▶ **DATA TO EXAMINE**:
Lemma install_ok a j v g owner prio : j < length (a_map a) →
  install a j v g owner prio = Ret (a_next_key a,
    mkArena (a_slots a) (<[j := mkHEntry (a_next_key a) v g true owner prio None]> (a_map a))
            (lcg (a_next_key a))).
Proof. intros Hj. unfold install, next_key. cbn [a_map]. by rewrite set_idx_ok. Qed.

(** ** Eviction as seen by the other entries *)

(** An entry is kept, or it was below priority [prio] and has been freed. *)
Definition evicted (prio : Z) (e e1 : HandleEntry) : Prop :=
  e1 = e ∨ h_occupied e = true ∧ (h_priority e < prio)%Z ∧ e1 = entry_free e.

Definition evicts (prio : Z) (a a1 : Arena T) : Prop :=
  kept a a1 ∧ Forall2 (evicted prio) (a_map a) (a_map a1).

Lemma evicts_refl prio a : evicts prio a a.
Proof. split; [done|]. apply Forall_Forall2_diag, Forall_forall. by left. Qed.

Lemma evict_slot_evicts N a prio v s a' :
  arena_wf N a → kept a a' → a_slots a !! v = Some s → eligible (a_map a) prio v s →
  a_map a' = free_if (victim_pred v) <$> a_map a → evicts prio a a'.
Proof.
  intros Hwf Hk Hs [Hv Hmp] Hm. split; [done|]. rewrite Hm. apply Forall2_fmap_r, Forall_Forall2_diag.
  apply Forall_lookup. intros j e Hj. hnf. unfold free_if.
  destruct (victim_pred v e) eqn:E; [right|by left].
  apply andb_true_iff in E as [Ho E%bool_decide_eq_true]. split_and!; try done.
  destruct (wf_live N a Hwf j e Hj Ho) as (s' & Hs' & [Hg _]%live_true). rewrite E in Hs'.
  simplify_eq. destruct (max_prio_spec (a_map a) (h_slot e) s) as [Hge _].
  assert (h_slot e < N) by (rewrite <- (wf_slots N a Hwf); by eapply lookup_lt_Some).
  enough (h_priority e <= max_prio (a_map a) (h_slot e) s)%Z by lia.
  apply (Hge j); [done|]. split_and!; [done| |done]. by rewrite (as_u8_small N a).
Qed.

(** ** [alloc] *)

(** What a successful [alloc] leaves: room was made in [a1], slot [v] and map
    entry [j] were free there, and now hold the value and its handle. *)
Definition alloc_done (N : nat) (value : T) (owner prio : Z) (a a' : Arena T) : Prop :=
  ∃ a1 v s j e0, evicts prio a a1 ∧ arena_wf N a1 ∧
    a_slots a1 !! v = Some s ∧ s_value s = None ∧
    a_map a1 !! j = Some e0 ∧ h_occupied e0 = false ∧
    a' = mkArena (<[v := mkSlot (Some value) (s_gen s) 1]> (a_slots a1))
           (<[j := mkHEntry (a_next_key a) v (s_gen s) true owner prio None]> (a_map a1))
           (lcg (a_next_key a)).

Lemma alloc_done_wf N value owner prio a a' :
  is_i 8 prio → alloc_done N value owner prio a a' → arena_wf N a'.
Proof.
  intros Hp (a1 & v & s & j & e0 & _ & Hwf & Hs & Hv & Hj & Ho & ->).
  eapply wf_install; try done.
  - apply live_true. by cbn.
  - by rewrite (wf_free N a1 v s).
  - intros e [_ Hl]%live_true. rewrite Hv in Hl. by destruct Hl.
Qed.

Lemma alloc_ok N a value owner prio : arena_wf N a →
  ∃ r a', alloc a value owner prio = Ret (r, a') ∧
    match r with
    | Err NoFreeSlot => a' = a ∧ ∀ k s, a_slots a !! k = Some s →
        is_Some (s_value s) ∧ (prio <= max_prio (a_map a) k s)%Z
    | Err NoFreeEntry => a' = a ∧ (∃ k s, a_slots a !! k = Some s ∧ s_value s = None) ∧
        ∀ j e, a_map a !! j = Some e → h_occupied e = true
    | Ok key => key = a_next_key a ∧ alloc_done N value owner prio a a'
    end.
Proof.
  intros Hwf. unfold alloc.
  assert (∀ a1 v s, evicts prio a a1 → arena_wf N a1 → a_slots a1 !! v = Some s →
    s_value s = None → ∀ j e0, a_map a1 !! j = Some e0 → h_occupied e0 = false →
    ∃ a', (let! s := idx (a_slots a1) v in
       let! ka := install (set_slot a1 v (mkSlot (Some value) (s_gen s) 1)) j (as_u8 v)
                    (s_gen s) owner prio in
       Ret (@Ok _ AllocError (fst ka), snd ka)) = Ret (Ok (a_next_key a), a') ∧
      alloc_done N value owner prio a a') as Hdone.
  { intros a1 v s Hev Hwf1 Hs Hv j e0 Hj Ho. rewrite (idx_ok _ _ _ Hs). cbn [ebind].
    assert (v < N) by (rewrite <- (wf_slots N a1 Hwf1); by eapply lookup_lt_Some).
    rewrite (as_u8_small N a1), install_ok by (done || by eapply lookup_lt_Some).
    cbn [ebind fst snd set_slot a_slots a_map a_next_key].
    pose proof Hev as [[Hkey _] _]. rewrite Hkey. eexists. split; [done|].
    by exists a1, v, s, j, e0. }
  pose proof (free_slot_spec a) as Hfs. destruct (free_slot a) as [v|].
  - destruct Hfs as (s & Hs & Hv). cbn [ebind fst snd].
    pose proof (free_entry_spec a) as Hfe. destruct (free_entry a) as [j|].
    + destruct Hfe as (e0 & Hj & Ho).
      destruct (Hdone a v s (evicts_refl prio a) Hwf Hs Hv j e0 Hj Ho) as (a' & -> & ?).
      by eexists _, _.
    + eexists _, _. split; [done|]. split; [done|]. split; [by exists v, s|done].
  - destruct (evict_slot_ok N a prio Hwf) as [[-> Hnone]|Hev]; cbn [ebind fst snd].
    { eexists _, _. split; [done|]. split; [done|]. intros k s Hk. split; [eauto|].
      specialize (Hnone k s Hk). apply Z.nlt_ge. intros Hlt. apply Hnone. split; eauto. }
    destruct Hev as (v & s & s' & a1 & -> & Hwf1 & Hk & Hs & Hel & _ & Hs' & Hv & Hm).
    cbn [ebind fst snd]. pose proof (evict_slot_evicts N a prio v s a1 Hwf Hk Hs Hel Hm) as Hev.
    pose proof (free_entry_spec a1) as Hfe. destruct (free_entry a1) as [j|].
    + destruct Hfe as (e0 & Hj & Ho).
      destruct (Hdone a1 v s' Hev Hwf1 Hs' Hv j e0 Hj Ho) as (a' & -> & ?).
      by eexists _, _.
    + exfalso. destruct (wf_count N a Hwf v s Hs (proj1 Hel)) as [_ Hpos].
      apply refs_pos in Hpos as (j & e & Hj & Ho & Hsl).
      assert (a_map a1 !! j = Some (entry_free e)) as Hj1.
      { rewrite Hm, list_lookup_fmap, Hj. cbn. unfold free_if, victim_pred.
        by rewrite Ho, bool_decide_true. }
      apply Hfe in Hj1. done.
Qed.
Lemma cancel_ok N a h w : arena_wf N a →
  ∃ b a', cancel_transfer a h w = (b, a') ∧ arena_wf N a' ∧
    match list_find (λ e, owned_pending h w e = true) (a_map a) with
    | None => b = false ∧ a' = a
    | Some (j, e) => b = true ∧ a_map a !! j = Some e ∧ owned_pending h w e = true ∧
        a' = set_entry a j (entry_pending e None)
    end.
Proof.
  intros Hwf. unfold cancel_transfer.
  destruct (list_find _ (a_map a)) as [[j e]|] eqn:E; [|by eexists _, _].
  apply list_find_Some in E as (Hj & He & _). pose proof He as (Ho & _)%owned_pending_true.
  eexists _, _. split; [done|]. split; [|done]. eapply wf_update; try done.
  exact (wf_prio N a Hwf j e Hj Ho).
Qed.

Lemma acquire_ok N a h t p : is_i 8 p → arena_wf N a →
  ∃ b a', acquire a h t p = Ret (b, a') ∧ arena_wf N a' ∧
    match list_find (λ e, pending_for h t e = true) (a_map a) with
    | None => b = false ∧ a' = a
    | Some (j, e) => b = true ∧ a_map a !! j = Some e ∧ pending_for h t e = true ∧
        a' = set_entry a j (mkHEntry (h_key e) (h_slot e) (h_gen e) (h_occupied e) t p None)
    end.
Proof.
  intros Hp Hwf. unfold acquire.
  destruct (list_find _ (a_map a)) as [[j e]|] eqn:E; [|by eexists _, _].
  apply list_find_Some in E as (Hj & He & _).
  pose proof He as (Ho & _)%pending_for_true. destruct (wf_live N a Hwf j e Hj Ho) as (s & Hs & Hl).
  rewrite (idx_ok _ _ _ Hs). cbn [ebind]. rewrite Hl. cbn [negb].
  eexists _, _. split; [done|]. split; [|done]. by eapply wf_update.
Qed.

Lemma remove_ok N a h : arena_wf N a →
  ∃ v a', remove a h = Ret (v, a') ∧ arena_wf N a' ∧
    match list_find (λ e, has_key h e = true) (a_map a) with
    | None => v = None ∧ a' = a
    | Some (j, e) => a_map a !! j = Some e ∧ has_key h e = true ∧ kept a a' ∧
        a_map a' = <[j := entry_free e]> (a_map a) ∧
        ∃ s, a_slots a !! h_slot e = Some s ∧
          v = if decide (refs (a_map a) (h_slot e) = 1) then s_value s else None
    end.
Proof. intros Hwf. apply remove_at_ok; [|done]. by intros e (? & _)%has_key_true. Qed.

Lemma remove_owned_ok N a h w : arena_wf N a →
  ∃ v a', remove_owned a h w = Ret (v, a') ∧ arena_wf N a' ∧
    match list_find (λ e, has_key_owner h w e = true) (a_map a) with
    | None => v = None ∧ a' = a
    | Some (j, e) => a_map a !! j = Some e ∧ has_key_owner h w e = true ∧ kept a a' ∧
        a_map a' = <[j := entry_free e]> (a_map a) ∧
        ∃ s, a_slots a !! h_slot e = Some s ∧
          v = if decide (refs (a_map a) (h_slot e) = 1) then s_value s else None
    end.
Proof. intros Hwf. apply remove_at_ok; [|done]. by intros e (? & _)%has_key_owner_true. Qed.

(** [try_drop] is [remove_owned] with another result. *)
Lemma try_drop_remove_owned a h w : ∃ b,
  try_drop a h w = (let! r := remove_owned a h w in Ret (b, snd r)).
Proof.
  unfold try_drop, remove_owned, remove_at.
  destruct (list_find _ (a_map a)) as [[j e]|]; cbn [fmap option_fmap option_map fst];
    [exists true|exists false]; done.
Qed.

Lemma free_one_keys a a' j e : a_map a !! j = Some e → kept a a' →
  a_map a' = <[j := entry_free e]> (a_map a) → keys_kept a a'.
Proof. intros Hj [Hk _] Hm. eapply insert_keys; [done| |done..]; done. Qed.

Lemma run_op_ok N o a : op_ok o → arena_wf N a →
  ∃ a', run_op o a = Ret a' ∧ arena_wf N a' ∧ key_step a a'.
Proof.
  intros Hok Hwf. destruct o as [v w p|h|h w|t|h w n p|h w t|h w|h w p|h w|t]; cbn [run_op] in *.
  - destruct (alloc_ok N a v w p Hwf) as (r & a' & -> & Hr). exists a'. split; [done|].
    destruct r as [key|[]]; [|destruct Hr as [-> _]; split; [done|left; apply keys_kept_refl]..].
    destruct Hr as [-> Hr]. split; [by eapply alloc_done_wf|]. right.
    destruct Hr as (a1 & i & s & j & e0 & Hev & _ & _ & _ & Hj & Ho & ->).
    eexists a1, j, e0, _. split_and!; cycle 5; [done|done|by eapply evicts_keys|done..].
  - destruct (remove_ok N a h Hwf) as (v & a' & -> & Hwf' & Hr). exists a'. split_and!; try done.
    left. destruct (list_find _ _) as [[j e]|]; [|destruct Hr as [_ ->]; apply keys_kept_refl].
    destruct Hr as (? & _ & ? & ? & _). by eapply free_one_keys.
  - destruct (remove_owned_ok N a h w Hwf) as (v & a' & -> & Hwf' & Hr). exists a'.
    split_and!; try done.
    left. destruct (list_find _ _) as [[j e]|]; [|destruct Hr as [_ ->]; apply keys_kept_refl].
    destruct Hr as (? & _ & ? & ? & _). by eapply free_one_keys.
  - destruct (remove_by_owner_ok N a t Hwf) as (a' & -> & Hwf' & [Hk _] & Hm). exists a'.
    split_and!; try done. left. by eapply free_if_keys.
  - destruct (clone_handle_ok N a h w n p Hwf) as (r & a' & -> & Hr). exists a'. split; [done|].
    destruct r as [key|[]]; [|destruct Hr as [-> _]; split; [done|left; apply keys_kept_refl]..|done].
    destruct Hr as (-> & js & src & _ & _ & Hr). split; [by eapply clone_done_wf|]. right.
    destruct Hr as (a1 & s & j & e0 & Hev & _ & _ & _ & _ & Hj & Ho & ->).
    eexists a1, j, e0, _. split_and!; cycle 5; [done|done|by eapply evicts_keys|done..].
  - destruct (prepare_ok N a h w t Hwf) as (b & a' & -> & Hwf' & Hr). exists a'.
    split_and!; try done. left.
    destruct (list_find _ _) as [[j e]|]; [|destruct Hr as [_ ->]; apply keys_kept_refl].
    destruct Hr as (_ & Hj & _ & ->). eapply insert_keys; [done| |done..]; auto.
  - destruct (cancel_ok N a h w Hwf) as (b & a' & -> & Hwf' & Hr). exists a'.
    split_and!; try done. left.
    destruct (list_find _ _) as [[j e]|]; [|destruct Hr as [_ ->]; apply keys_kept_refl].
    destruct Hr as (_ & Hj & _ & ->). eapply insert_keys; [done| |done..]; auto.
  - destruct (acquire_ok N a h w p Hok Hwf) as (b & a' & -> & Hwf' & Hr). exists a'.
    split_and!; try done. left.
    destruct (list_find _ _) as [[j e]|]; [|destruct Hr as [_ ->]; apply keys_kept_refl].
    destruct Hr as (_ & Hj & _ & ->). eapply insert_keys; [done| |done..]; auto.
  - destruct (try_drop_remove_owned a h w) as [b ->].
    destruct (remove_owned_ok N a h w Hwf) as (v & a' & -> & Hwf' & Hr). exists a'.
    split_and!; try done.
    left. destruct (list_find _ _) as [[j e]|]; [|destruct Hr as [_ ->]; apply keys_kept_refl].
    destruct Hr as (? & _ & ? & ? & _). by eapply free_one_keys.
  - unfold cancel_transfers_to.
    destruct (cancel_loop_ok N t (seq 0 (length (a_map a))) a Hwf) as (a' & -> & ? & ?).
    { apply Forall_seq. intros j Hj. rewrite <- (wf_map N a Hwf). lia. }
    exists a'. split_and!; try done. by left.
Qed.

(** * Histories *)

Definition seed (kind : Z) : Z := Z.lor (Z.shiftl kind 56) 1.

▶ **WHAT THE TASK REQUIRES**:
The reply should be nothing but the number of lines in the listing above that include "with".

▶ **EXPECTED ANSWER**:
6